EXERCISE INPUTS
Lemma run_cons a trace st : run (a :: trace) st = run trace (snd (act a st)).
Proof. reflexivity. Qed.

(** A property kept by every event is kept by every sequence of events. *)
Lemma run_invariant (P : State -> Prop) :
  (forall a st, P st -> P (snd (act a st))) ->
  forall trace st, P st -> P (run trace st).
Proof.
  intros Hstep trace. induction trace as [|a trace IH]; intros st HP; [done|].
  rewrite run_cons. by apply IH, Hstep.
Qed.

(** The component state a submit can end in. *)
Lemma submit_ui st :
  fst (handleResponseSubmit st) = Normal tt
  /\ (ui (snd (handleResponseSubmit st)) = ui st
      \/ ui (snd (handleResponseSubmit st)) =
           setResponseText (VStr "") (setSelectedReport None (ui st))
      \/ ui (snd (handleResponseSubmit st)) =
           setError "Failed to submit response. Please try again." (ui st)
      \/ ui (snd (handleResponseSubmit st)) =
           setResponseText (VStr "")
             (setSelectedReport None
                (setError
                   "Unable to update report status. Please check your permissions."
                   (ui st)))
      \/ ui (snd (handleResponseSubmit st)) =
           setError "Failed to submit response. Please try again."
             (setError
                "Unable to update report status. Please check your permissions."
                (ui st))).
Proof.
  destruct (selectedReport (ui st)) as [selected|] eqn:Hsel.
  - destruct (verdict (next_reply (env st))) as [|f] eqn:HA;
      destruct (verdict (remote (env st) (S (calls (env st))))) as [|f'] eqn:HB.
    + rewrite (submit_both_accepted _ _ Hsel HA HB). auto.
    + rewrite (submit_notify_rejected _ _ f' Hsel HA HB). auto.
    + rewrite (submit_toggle_rejected _ _ f Hsel HA HB). auto 6.
    + rewrite (submit_both_rejected _ _ f f' Hsel HA HB). auto 6.
  - unfold handleResponseSubmit. rewrite Hsel. auto.
Qed.

(** The component state a click on Block User can end in. *)
Lemma block_ui st :
  fst (onBlockClick st) = Normal tt
  /\ (ui (snd (onBlockClick st)) = ui st
      \/ ui (snd (onBlockClick st)) =
           setError "Unable to block user. Please check your permissions."
                    (ui st)).
Proof.
  unfold onBlockClick.
  destruct (selectedReport (ui st)) as [selected|]; [|auto].
  destruct (verdict (next_reply (env st))) as [|f] eqn:Hv.
  - rewrite (block_accepted _ _ Hv). auto.
  - rewrite (block_rejected _ _ f Hv). auto.
Qed.

(** X18: no event handler of the component lets an exception escape:
    mounting, every stream event, and every click or keystroke return
    normally in every state and whatever the store answers. *)
Theorem no_event_throws a st : fst (act a st) = Normal tt.
Proof.
  destruct a as [thrown|ev|report|text| | |]; simpl.
  - by destruct thrown.
  - by destruct ev as [[] snapshot|[] err].
  - done.
  - done.
  - apply submit_ui.
  - apply block_ui.
  - done.
Qed.
(** X4: With a cap [N ≥ 0] the result is exactly the first [N] candidates that
    pass the post-filter, in the order of the index: all of them when fewer
    than [N] pass (no error, no second query), so its length is the smaller
    of [N] and their number. *)
Theorem get_shakespeare_quote_first_kept database semantic_query kw self :
  (0 ≤ max_results kw)%Z →
  (get_shakespeare_quote database semantic_query kw self).1
  = take (Z.to_nat (max_results kw)) (kept_candidates database semantic_query kw self)
  ∧ length (get_shakespeare_quote database semantic_query kw self).1
    = Z.to_nat (max_results kw)
      `min` length (kept_candidates database semantic_query kw self).
Proof.
  intros Hcap. rewrite get_shakespeare_quote_run. cbn [fst].
  fold (kept_candidates database semantic_query kw self).
  unfold Py.slice_to. destruct (Z.leb_spec 0 (max_results kw)) as [_ | Hneg]; [| lia].
  split; [done | apply length_take].
Qed.

(** X6: No returned quote has an id that the session has used or that the
    caller listed in [exclude_chunk_ids]. *)
Theorem get_shakespeare_quote_excludes database semantic_query kw self (r : Result D) :
  r ∈ (get_shakespeare_quote database semantic_query kw self).1 →
  is_used (r_chunk_id r) self = false
  ∧ r_chunk_id r ∉ default [] (exclude_chunk_ids kw).
Proof.
  intros Hr. apply get_shakespeare_quote_keeps in Hr. unfold keeps in Hr.
  apply andb_prop in Hr as [Hr _]. apply andb_prop in Hr as [Hr _].
  apply negb_true_iff, bool_decide_eq_false in Hr. unfold exclusion_set in Hr.
  split.
  - unfold is_used. apply bool_decide_eq_false. intros Hin. apply Hr.
    by apply elem_of_union_l.
  - intros Hin. apply Hr. by apply elem_of_union_r, elem_of_list_to_set.
Qed.

(** X7: An empty list given for [emotional_tone], for [themes] or for
    [exclude_chunk_ids] behaves as an absent one, whatever the other two
    are: the call returns the same results and leaves the same session. *)
Theorem get_shakespeare_quote_empty_filters database semantic_query kw self
    (tone th exclude : option (list string)) :
  get_shakespeare_quote database semantic_query
    (with_post_filters (Some []) th exclude kw) self
  = get_shakespeare_quote database semantic_query
      (with_post_filters None th exclude kw) self
  ∧ get_shakespeare_quote database semantic_query
      (with_post_filters tone (Some []) exclude kw) self
    = get_shakespeare_quote database semantic_query
        (with_post_filters tone None exclude kw) self
  ∧ get_shakespeare_quote database semantic_query
      (with_post_filters tone th (Some []) kw) self
    = get_shakespeare_quote database semantic_query
        (with_post_filters tone th None kw) self.
Proof.
  rewrite !get_shakespeare_quote_run. by split; [| split].
Qed.

(** The results depend on the session only through [used_chunk_ids]. *)
Lemma get_shakespeare_quote_used_only database semantic_query kw self1 self2 :
  used_chunk_ids self1 = used_chunk_ids self2 →
  (get_shakespeare_quote database semantic_query kw self1).1
  = (get_shakespeare_quote database semantic_query kw self2).1.
Proof.
  intros Hused. rewrite !get_shakespeare_quote_run. cbn [fst].
  unfold exclusion_set. by rewrite Hused.
Qed.

(** X8: Exclusion is scoped to the session: after [reset], the call that was
    just made and marked returns what it returned the first time on a
    session without used ids. *)
Theorem reset_makes_quotes_eligible database clock1 clock2 semantic_query kw self :
  used_chunk_ids self = ∅ →
  (select_and_mark_used database clock2 semantic_query kw
     (reset (select_and_mark_used database clock1 semantic_query kw self).2)).1
  = (select_and_mark_used database clock1 semantic_query kw self).1.
Proof.
  intros Hused. rewrite !select_and_mark_used_results.
  apply get_shakespeare_quote_used_only. by rewrite Hused.
Qed.

(** The marking loop appends one history entry per quote, in order. *)
Lemma for_each_mark_used_history (clock : nat → string) (semantic_query : string)
    results (i0 : nat) self :
  usage_history
    (for_each
       (λ i (result : Result D),
          modify (mark_used (r_chunk_id result)
                    (Some (usage_metadata semantic_query result)) (clock i)))
       i0 results self).2
  = usage_history self
    ++ imap (λ i, usage_record_of clock semantic_query (i0 + i)) results.
Proof.
  revert i0 self. induction results as [| r results IH]; intros i0 self.
  - cbn. by rewrite app_nil_r.
  - cbn [for_each]. unfold bind at 1, modify at 1. rewrite IH.
    cbn [mark_used usage_history default]. rewrite <- app_assoc. f_equal.
    cbn [imap app]. unfold usage_record_of at 2. rewrite Nat.add_0_r. f_equal.
    apply imap_ext. intros i x _. cbn. f_equal. lia.
Qed.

YOUR GOAL
Copy out the whole listing exactly.

TASK RESPONSE
Lemma run_cons a trace st : run (a :: trace) st = run trace (snd (act a st)).
Proof. reflexivity. Qed.

(** A property kept by every event is kept by every sequence of events. *)
Lemma run_invariant (P : State -> Prop) :
  (forall a st, P st -> P (snd (act a st))) ->
  forall trace st, P st -> P (run trace st).
Proof.
  intros Hstep trace. induction trace as [|a trace IH]; intros st HP; [done|].
  rewrite run_cons. by apply IH, Hstep.
Qed.

(** The component state a submit can end in. *)
Lemma submit_ui st :
  fst (handleResponseSubmit st) = Normal tt
  /\ (ui (snd (handleResponseSubmit st)) = ui st
      \/ ui (snd (handleResponseSubmit st)) =
           setResponseText (VStr "") (setSelectedReport None (ui st))
      \/ ui (snd (handleResponseSubmit st)) =
           setError "Failed to submit response. Please try again." (ui st)
      \/ ui (snd (handleResponseSubmit st)) =
           setResponseText (VStr "")
             (setSelectedReport None
                (setError
                   "Unable to update report status. Please check your permissions."
                   (ui st)))
      \/ ui (snd (handleResponseSubmit st)) =
           setError "Failed to submit response. Please try again."
             (setError
                "Unable to update report status. Please check your permissions."
                (ui st))).
Proof.
  destruct (selectedReport (ui st)) as [selected|] eqn:Hsel.
  - destruct (verdict (next_reply (env st))) as [|f] eqn:HA;
      destruct (verdict (remote (env st) (S (calls (env st))))) as [|f'] eqn:HB.
    + rewrite (submit_both_accepted _ _ Hsel HA HB). auto.
    + rewrite (submit_notify_rejected _ _ f' Hsel HA HB). auto.
    + rewrite (submit_toggle_rejected _ _ f Hsel HA HB). auto 6.
    + rewrite (submit_both_rejected _ _ f f' Hsel HA HB). auto 6.
  - unfold handleResponseSubmit. rewrite Hsel. auto.
Qed.

(** The component state a click on Block User can end in. *)
Lemma block_ui st :
  fst (onBlockClick st) = Normal tt
  /\ (ui (snd (onBlockClick st)) = ui st
      \/ ui (snd (onBlockClick st)) =
           setError "Unable to block user. Please check your permissions."
                    (ui st)).
Proof.
  unfold onBlockClick.
  destruct (selectedReport (ui st)) as [selected|]; [|auto].
  destruct (verdict (next_reply (env st))) as [|f] eqn:Hv.
  - rewrite (block_accepted _ _ Hv). auto.
  - rewrite (block_rejected _ _ f Hv). auto.
Qed.

(** X18: no event handler of the component lets an exception escape:
    mounting, every stream event, and every click or keystroke return
    normally in every state and whatever the store answers. *)
Theorem no_event_throws a st : fst (act a st) = Normal tt.
Proof.
  destruct a as [thrown|ev|report|text| | |]; simpl.
  - by destruct thrown.
  - by destruct ev as [[] snapshot|[] err].
  - done.
  - done.
  - apply submit_ui.
  - apply block_ui.
  - done.
Qed.
(** X4: With a cap [N ≥ 0] the result is exactly the first [N] candidates that
    pass the post-filter, in the order of the index: all of them when fewer
    than [N] pass (no error, no second query), so its length is the smaller
    of [N] and their number. *)
Theorem get_shakespeare_quote_first_kept database semantic_query kw self :
  (0 ≤ max_results kw)%Z →
  (get_shakespeare_quote database semantic_query kw self).1
  = take (Z.to_nat (max_results kw)) (kept_candidates database semantic_query kw self)
  ∧ length (get_shakespeare_quote database semantic_query kw self).1
    = Z.to_nat (max_results kw)
      `min` length (kept_candidates database semantic_query kw self).
Proof.
  intros Hcap. rewrite get_shakespeare_quote_run. cbn [fst].
  fold (kept_candidates database semantic_query kw self).
  unfold Py.slice_to. destruct (Z.leb_spec 0 (max_results kw)) as [_ | Hneg]; [| lia].
  split; [done | apply length_take].
Qed.

(** X6: No returned quote has an id that the session has used or that the
    caller listed in [exclude_chunk_ids]. *)
Theorem get_shakespeare_quote_excludes database semantic_query kw self (r : Result D) :
  r ∈ (get_shakespeare_quote database semantic_query kw self).1 →
  is_used (r_chunk_id r) self = false
  ∧ r_chunk_id r ∉ default [] (exclude_chunk_ids kw).
Proof.
  intros Hr. apply get_shakespeare_quote_keeps in Hr. unfold keeps in Hr.
  apply andb_prop in Hr as [Hr _]. apply andb_prop in Hr as [Hr _].
  apply negb_true_iff, bool_decide_eq_false in Hr. unfold exclusion_set in Hr.
  split.
  - unfold is_used. apply bool_decide_eq_false. intros Hin. apply Hr.
    by apply elem_of_union_l.
  - intros Hin. apply Hr. by apply elem_of_union_r, elem_of_list_to_set.
Qed.

(** X7: An empty list given for [emotional_tone], for [themes] or for
    [exclude_chunk_ids] behaves as an absent one, whatever the other two
    are: the call returns the same results and leaves the same session. *)
Theorem get_shakespeare_quote_empty_filters database semantic_query kw self
    (tone th exclude : option (list string)) :
  get_shakespeare_quote database semantic_query
    (with_post_filters (Some []) th exclude kw) self
  = get_shakespeare_quote database semantic_query
      (with_post_filters None th exclude kw) self
  ∧ get_shakespeare_quote database semantic_query
      (with_post_filters tone (Some []) exclude kw) self
    = get_shakespeare_quote database semantic_query
        (with_post_filters tone None exclude kw) self
  ∧ get_shakespeare_quote database semantic_query
      (with_post_filters tone th (Some []) kw) self
    = get_shakespeare_quote database semantic_query
        (with_post_filters tone th None kw) self.
Proof.
  rewrite !get_shakespeare_quote_run. by split; [| split].
Qed.

(** The results depend on the session only through [used_chunk_ids]. *)
Lemma get_shakespeare_quote_used_only database semantic_query kw self1 self2 :
  used_chunk_ids self1 = used_chunk_ids self2 →
  (get_shakespeare_quote database semantic_query kw self1).1
  = (get_shakespeare_quote database semantic_query kw self2).1.
Proof.
  intros Hused. rewrite !get_shakespeare_quote_run. cbn [fst].
  unfold exclusion_set. by rewrite Hused.
Qed.

(** X8: Exclusion is scoped to the session: after [reset], the call that was
    just made and marked returns what it returned the first time on a
    session without used ids. *)
Theorem reset_makes_quotes_eligible database clock1 clock2 semantic_query kw self :
  used_chunk_ids self = ∅ →
  (select_and_mark_used database clock2 semantic_query kw
     (reset (select_and_mark_used database clock1 semantic_query kw self).2)).1
  = (select_and_mark_used database clock1 semantic_query kw self).1.
Proof.
  intros Hused. rewrite !select_and_mark_used_results.
  apply get_shakespeare_quote_used_only. by rewrite Hused.
Qed.

(** The marking loop appends one history entry per quote, in order. *)
Lemma for_each_mark_used_history (clock : nat → string) (semantic_query : string)
    results (i0 : nat) self :
  usage_history
    (for_each
       (λ i (result : Result D),
          modify (mark_used (r_chunk_id result)
                    (Some (usage_metadata semantic_query result)) (clock i)))
       i0 results self).2
  = usage_history self
    ++ imap (λ i, usage_record_of clock semantic_query (i0 + i)) results.
Proof.
  revert i0 self. induction results as [| r results IH]; intros i0 self.
  - cbn. by rewrite app_nil_r.
  - cbn [for_each]. unfold bind at 1, modify at 1. rewrite IH.
    cbn [mark_used usage_history default]. rewrite <- app_assoc. f_equal.
    cbn [imap app]. unfold usage_record_of at 2. rewrite Nat.add_0_r. f_equal.
    apply imap_ext. intros i x _. cbn. f_equal. lia.
Qed.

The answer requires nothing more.